> **Available records**
(** A part of the pool becomes a share, and a share goes to the pool. *)
Lemma splits_start os : forall T pool pool' o, splits T pool os -> own_split pool pool' o -> splits T pool' (os ++ [o]).
Proof.
  induction os as [| o1 os IH]; intros T pool pool' o; cbn; [intros -> Ho; by exists pool' |].
  intros (T' & HT & Hs) Ho. exists T'. split; [done |]. by eapply IH.
Qed.
Lemma splits_join os : forall R T pool pool' o, splits R pool os -> own_split T R o -> own_split pool' pool o ->
  splits T pool' os.
Proof.
  induction os as [| o1 os IH]; intros R T pool pool' o; cbn.
  - intros -> HT Hp. by eapply split_unique.
  - intros (R' & HR & Hs) HT Hp. destruct (split_swap _ _ _ _ _ HT HR) as (T' & HT' & HTT).
    exists T'. split; [done |]. by eapply IH.
Qed.
(** A share among the others. *)
Lemma splits_unpick l1 : forall T R pool o l2, own_split T R o -> splits R pool (l1 ++ l2) -> splits T pool (l1 ++ o :: l2).
Proof.
  induction l1 as [| o1 l1 IH]; intros T R pool o l2 HT; cbn; [intros Hs; by exists R |].
  intros (T1 & HR & Hs). destruct (split_swap _ _ _ _ _ HT HR) as (X & HX & HTX). exists X. split; [done | by eapply IH].
Qed.
(** A part leaves the pool, or comes to it. *)
Lemma splits_take os : forall R pool pool' b, splits R pool os -> own_split pool pool' b ->
  exists R', own_split R R' b /\ splits R' pool' os.
Proof.
  induction os as [| o os IH]; intros R pool pool' b; cbn; [intros -> Hb; by exists pool' |].
  intros (T1 & HR & Hs) Hb. destruct (IH _ _ _ _ Hs Hb) as (R1 & HR1 & Hs1).
  destruct (split_swap _ _ _ _ _ HR HR1) as (X & HX & HRX). exists X. split; [done | by exists R1].
Qed.
Lemma splits_give os : forall R T pool b, splits R pool os -> own_split T R b ->
  exists pool', own_split pool' pool b /\ splits T pool' os.
Proof.
  induction os as [| o os IH]; intros R T pool b; cbn; [intros -> Hb; by exists T |].
  intros (T1 & HR & Hs) Hb. destruct (split_swap _ _ _ _ _ Hb HR) as (X & HX & HTX).
  destruct (IH _ _ _ _ Hs HX) as (pool' & Hp & Hs'). exists pool'. split; [done | by exists X].
Qed.

(** A call begins: its share and a part of the pool are what it owns. *)
Lemma splits_begin l1 T pool pool' o b l2 : splits T pool (l1 ++ o :: l2) -> own_split pool pool' b ->
  exists o', own_split o' b o /\ splits T pool' (l1 ++ o' :: l2).
Proof.
  intros Hs Hb. destruct (splits_pick _ _ _ _ _ Hs) as (R & HR & HsR & _).
  destruct (splits_take _ _ _ _ _ HsR Hb) as (R' & HR' & HsR').
  destruct (split_assoc _ _ _ _ _ HR HR') as (o' & Ho' & HT). exists o'. split; [done | by eapply splits_unpick].
Qed.
(** A call returns: a part of what it owns goes to the pool. *)
Lemma splits_end l1 T R pool o b o' l2 : splits R pool (l1 ++ l2) -> own_split T R o -> own_split o b o' ->
  exists pool', own_split pool' pool b /\ splits T pool' (l1 ++ o' :: l2).
Proof.
  intros Hs HT Ho. destruct (split_swap _ _ _ _ _ (split_comm _ _ _ HT) Ho) as (X & HX & HTX).
  destruct (splits_give _ _ _ _ _ Hs (split_comm _ _ _ HX)) as (pool' & Hp & Hs'). exists pool'. split; [done | by eapply splits_unpick].
Qed.
Lemma splits_pool os : forall T pool, splits T pool os -> os = [] /\ T = pool \/ exists R, own_split T pool R.
Proof.
  induction os as [| o os IH]; intros T pool; cbn; [intros ->; by left |].
  intros (T' & HT & [[_ ->] | [R HR]]%IH); right; [by eexists |].
  destruct (split_assoc _ _ _ _ _ HT HR) as (R' & _ & HT2). by exists R'.
Qed.
End Rules.

(** ** A part of a larger state *)

Class View (St St1 : Type) := { view : St -> St1; put : St -> St1 -> St }.
Class ViewLaws (St St1 : Type) `{View St St1} := {
  view_put (s : St) (x : St1) : view (put s x) = x;
  put_view (s : St) : put s (view s) = s;
  put_put (s : St) (x y : St1) : put (put s x) y = put s y
}.

(** A program on the part is one on the whole. *)
Fixpoint within_view {St St1 A} `{View St St1} (p : prog St1 A) : prog St A :=
  match p with
  | Ret a => Ret a
  | Act f k => Act (fun s => '(b, x) ← f (view s); Ok (b, put s x)) (fun b => within_view (k b))
  | Yield p => Yield (within_view p)
  end.

Section View.
Context {St St1 Sh : Type} `{ViewLaws St St1} `{OwnershipLaws St1 Sh}.

#[export] Instance view_ownership : Ownership St Sh := {|
  own_split := own_split;
  own_good s T := own_good (view s) T;
  own_quiet a s s' := own_quiet a (view s) (view s')
|}.
#[export] Instance view_ownership_laws : OwnershipLaws St Sh.
Proof.
  constructor; cbn.
  - apply split_comm.
  - apply split_assoc.
  - apply split_unique.
  - intros a s. apply quiet_refl.
  - intros a s1 s2 s3. apply quiet_trans.
  - intros T a b s s'. apply quiet_part.
Qed.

> **Directions**
Your reply should contain every record, unchanged and complete.

> **Solution below**
(** A part of the pool becomes a share, and a share goes to the pool. *)
Lemma splits_start os : forall T pool pool' o, splits T pool os -> own_split pool pool' o -> splits T pool' (os ++ [o]).
Proof.
  induction os as [| o1 os IH]; intros T pool pool' o; cbn; [intros -> Ho; by exists pool' |].
  intros (T' & HT & Hs) Ho. exists T'. split; [done |]. by eapply IH.
Qed.
Lemma splits_join os : forall R T pool pool' o, splits R pool os -> own_split T R o -> own_split pool' pool o ->
  splits T pool' os.
Proof.
  induction os as [| o1 os IH]; intros R T pool pool' o; cbn.
  - intros -> HT Hp. by eapply split_unique.
  - intros (R' & HR & Hs) HT Hp. destruct (split_swap _ _ _ _ _ HT HR) as (T' & HT' & HTT).
    exists T'. split; [done |]. by eapply IH.
Qed.
(** A share among the others. *)
Lemma splits_unpick l1 : forall T R pool o l2, own_split T R o -> splits R pool (l1 ++ l2) -> splits T pool (l1 ++ o :: l2).
Proof.
  induction l1 as [| o1 l1 IH]; intros T R pool o l2 HT; cbn; [intros Hs; by exists R |].
  intros (T1 & HR & Hs). destruct (split_swap _ _ _ _ _ HT HR) as (X & HX & HTX). exists X. split; [done | by eapply IH].
Qed.
(** A part leaves the pool, or comes to it. *)
Lemma splits_take os : forall R pool pool' b, splits R pool os -> own_split pool pool' b ->
  exists R', own_split R R' b /\ splits R' pool' os.
Proof.
  induction os as [| o os IH]; intros R pool pool' b; cbn; [intros -> Hb; by exists pool' |].
  intros (T1 & HR & Hs) Hb. destruct (IH _ _ _ _ Hs Hb) as (R1 & HR1 & Hs1).
  destruct (split_swap _ _ _ _ _ HR HR1) as (X & HX & HRX). exists X. split; [done | by exists R1].
Qed.
Lemma splits_give os : forall R T pool b, splits R pool os -> own_split T R b ->
  exists pool', own_split pool' pool b /\ splits T pool' os.
Proof.
  induction os as [| o os IH]; intros R T pool b; cbn; [intros -> Hb; by exists T |].
  intros (T1 & HR & Hs) Hb. destruct (split_swap _ _ _ _ _ Hb HR) as (X & HX & HTX).
  destruct (IH _ _ _ _ Hs HX) as (pool' & Hp & Hs'). exists pool'. split; [done | by exists X].
Qed.

(** A call begins: its share and a part of the pool are what it owns. *)
Lemma splits_begin l1 T pool pool' o b l2 : splits T pool (l1 ++ o :: l2) -> own_split pool pool' b ->
  exists o', own_split o' b o /\ splits T pool' (l1 ++ o' :: l2).
Proof.
  intros Hs Hb. destruct (splits_pick _ _ _ _ _ Hs) as (R & HR & HsR & _).
  destruct (splits_take _ _ _ _ _ HsR Hb) as (R' & HR' & HsR').
  destruct (split_assoc _ _ _ _ _ HR HR') as (o' & Ho' & HT). exists o'. split; [done | by eapply splits_unpick].
Qed.
(** A call returns: a part of what it owns goes to the pool. *)
Lemma splits_end l1 T R pool o b o' l2 : splits R pool (l1 ++ l2) -> own_split T R o -> own_split o b o' ->
  exists pool', own_split pool' pool b /\ splits T pool' (l1 ++ o' :: l2).
Proof.
  intros Hs HT Ho. destruct (split_swap _ _ _ _ _ (split_comm _ _ _ HT) Ho) as (X & HX & HTX).
  destruct (splits_give _ _ _ _ _ Hs (split_comm _ _ _ HX)) as (pool' & Hp & Hs'). exists pool'. split; [done | by eapply splits_unpick].
Qed.
Lemma splits_pool os : forall T pool, splits T pool os -> os = [] /\ T = pool \/ exists R, own_split T pool R.
Proof.
  induction os as [| o os IH]; intros T pool; cbn; [intros ->; by left |].
  intros (T' & HT & [[_ ->] | [R HR]]%IH); right; [by eexists |].
  destruct (split_assoc _ _ _ _ _ HT HR) as (R' & _ & HT2). by exists R'.
Qed.
End Rules.

(** ** A part of a larger state *)

Class View (St St1 : Type) := { view : St -> St1; put : St -> St1 -> St }.
Class ViewLaws (St St1 : Type) `{View St St1} := {
  view_put (s : St) (x : St1) : view (put s x) = x;
  put_view (s : St) : put s (view s) = s;
  put_put (s : St) (x y : St1) : put (put s x) y = put s y
}.

(** A program on the part is one on the whole. *)
Fixpoint within_view {St St1 A} `{View St St1} (p : prog St1 A) : prog St A :=
  match p with
  | Ret a => Ret a
  | Act f k => Act (fun s => '(b, x) ← f (view s); Ok (b, put s x)) (fun b => within_view (k b))
  | Yield p => Yield (within_view p)
  end.

Section View.
Context {St St1 Sh : Type} `{ViewLaws St St1} `{OwnershipLaws St1 Sh}.

#[export] Instance view_ownership : Ownership St Sh := {|
  own_split := own_split;
  own_good s T := own_good (view s) T;
  own_quiet a s s' := own_quiet a (view s) (view s')
|}.
#[export] Instance view_ownership_laws : OwnershipLaws St Sh.
Proof.
  constructor; cbn.
  - apply split_comm.
  - apply split_assoc.
  - apply split_unique.
  - intros a s. apply quiet_refl.
  - intros a s1 s2 s3. apply quiet_trans.
  - intros T a b s s'. apply quiet_part.
Qed.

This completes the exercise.